[[ Given data open ]]
(** The loop over the categories, by its accumulators. *)
Lemma category_loop_spec (cats : list (string * string)) :
  forall (all_comps : list Competition) (files : list (Cli.path * Cli.content)),
    match loop cats all_comps files with
    | (files', Ok all_comps') =>
        all_comps' = (all_comps ++ concat (map records cats))%list /\
        files' = (files ++
          (if truthy_str (Cli.arg_per_category_out_dir args)
           then omap file_of cats else []))%list /\
        Forall (fun cat => exists r, scrape cat = Ok r) cats
    | (files', Raise e) =>
        (exists written,
           files' = (files ++ written)%list /\ forallb in_out_dir written = true) /\
        exists cat, cat ∈ cats /\ scrape cat = Raise e
    end.
Proof.
  induction cats as [|[cat_name cat_url] cats IH]; intros all_comps files.
  - simpl. rewrite app_nil_r. split; [done|]. split; [|done].
    destruct (truthy_str _); by rewrite app_nil_r.
  - cbn [Cli.category_loop].
    change (scrape_category urljoin netloc re_search goto get_soup
              (Cli.arg_use_playwright args) (Cli.arg_max_per_category args)
              cat_name cat_url) with (scrape (cat_name, cat_url)).
    destruct (scrape (cat_name, cat_url)) as [[comps|]|e] eqn:E.
    + pose proof (scrape_category_nonempty _ _ E) as Hne.
      assert (records (cat_name, cat_url) = comps) as Hrec.
      { unfold category_records. by rewrite E. }
      assert (file_of (cat_name, cat_url) =
              Some (Cli.InDir (Cli.arg_per_category_out_dir args)
                      (Cli.safe_name cat_name ++ ".csv"),
                    Cli.Csv (OUTPUT_FIELDS, export_rows comps))) as Hfile.
      { unfold category_file. rewrite Hrec. by destruct comps. }
      destruct (truthy_str (Cli.arg_per_category_out_dir args)) eqn:Edir.
      * rewrite (proj2 (write_csv_export_rows comps)).
        specialize (IH (all_comps ++ comps)%list
          (files ++ [(Cli.InDir (Cli.arg_per_category_out_dir args)
                        (Cli.safe_name cat_name ++ ".csv"),
                      Cli.Csv (OUTPUT_FIELDS, export_rows comps))])%list).
        destruct (loop cats _ _) as [files' [all'|e]].
        -- destruct IH as (-> & -> & Hall).
           split; [simpl; by rewrite Hrec, !app_assoc|].
           split; [simpl; by rewrite Hfile, <- !app_assoc|].
           constructor; [by eexists|done].
        -- destruct IH as ((written & -> & Hw) & cat & Hcat & Hraise).
           split.
           ++ eexists. split; [by rewrite <- app_assoc|]. done.
           ++ exists cat. split; [by apply list_elem_of_further|done].
      * specialize (IH (all_comps ++ comps)%list files).
        destruct (loop cats _ _) as [files' [all'|e]].
        -- destruct IH as (-> & -> & Hall).
           split; [simpl; by rewrite Hrec, !app_assoc|].
           split; [done|]. constructor; [by eexists|done].
        -- destruct IH as (Hw & cat & Hcat & Hraise).
           split; [done|].
           exists cat. split; [by apply list_elem_of_further|done].
    + assert (records (cat_name, cat_url) = []) as Hrec.
      { unfold category_records. by rewrite E. }
      assert (file_of (cat_name, cat_url) = None) as Hfile.
      { unfold category_file. by rewrite Hrec. }
      specialize (IH all_comps files).
      destruct (loop cats _ _) as [files' [all'|e]].
      * destruct IH as (-> & -> & Hall).
        split; [simpl; by rewrite Hrec|].
        split; [simpl; by rewrite Hfile|].
        constructor; [by eexists|done].
      * destruct IH as (Hw & cat & Hcat & Hraise).
        split; [done|].
        exists cat. split; [by apply list_elem_of_further|done].
    + split.
      * exists []. by rewrite app_nil_r.
      * exists (cat_name, cat_url). split; [apply list_elem_of_here|done].
Qed.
[[ Given data closed ]]
Work item: Could you reproduce exactly the lines of the entries above, from the one with "[]) as Hrec." through the one with "specialize (IH all_comps files).", and nothing else?

Result below:
    + assert (records (cat_name, cat_url) = []) as Hrec.
      { unfold category_records. by rewrite E. }
      assert (file_of (cat_name, cat_url) = None) as Hfile.
      { unfold category_file. by rewrite Hrec. }
      specialize (IH all_comps files).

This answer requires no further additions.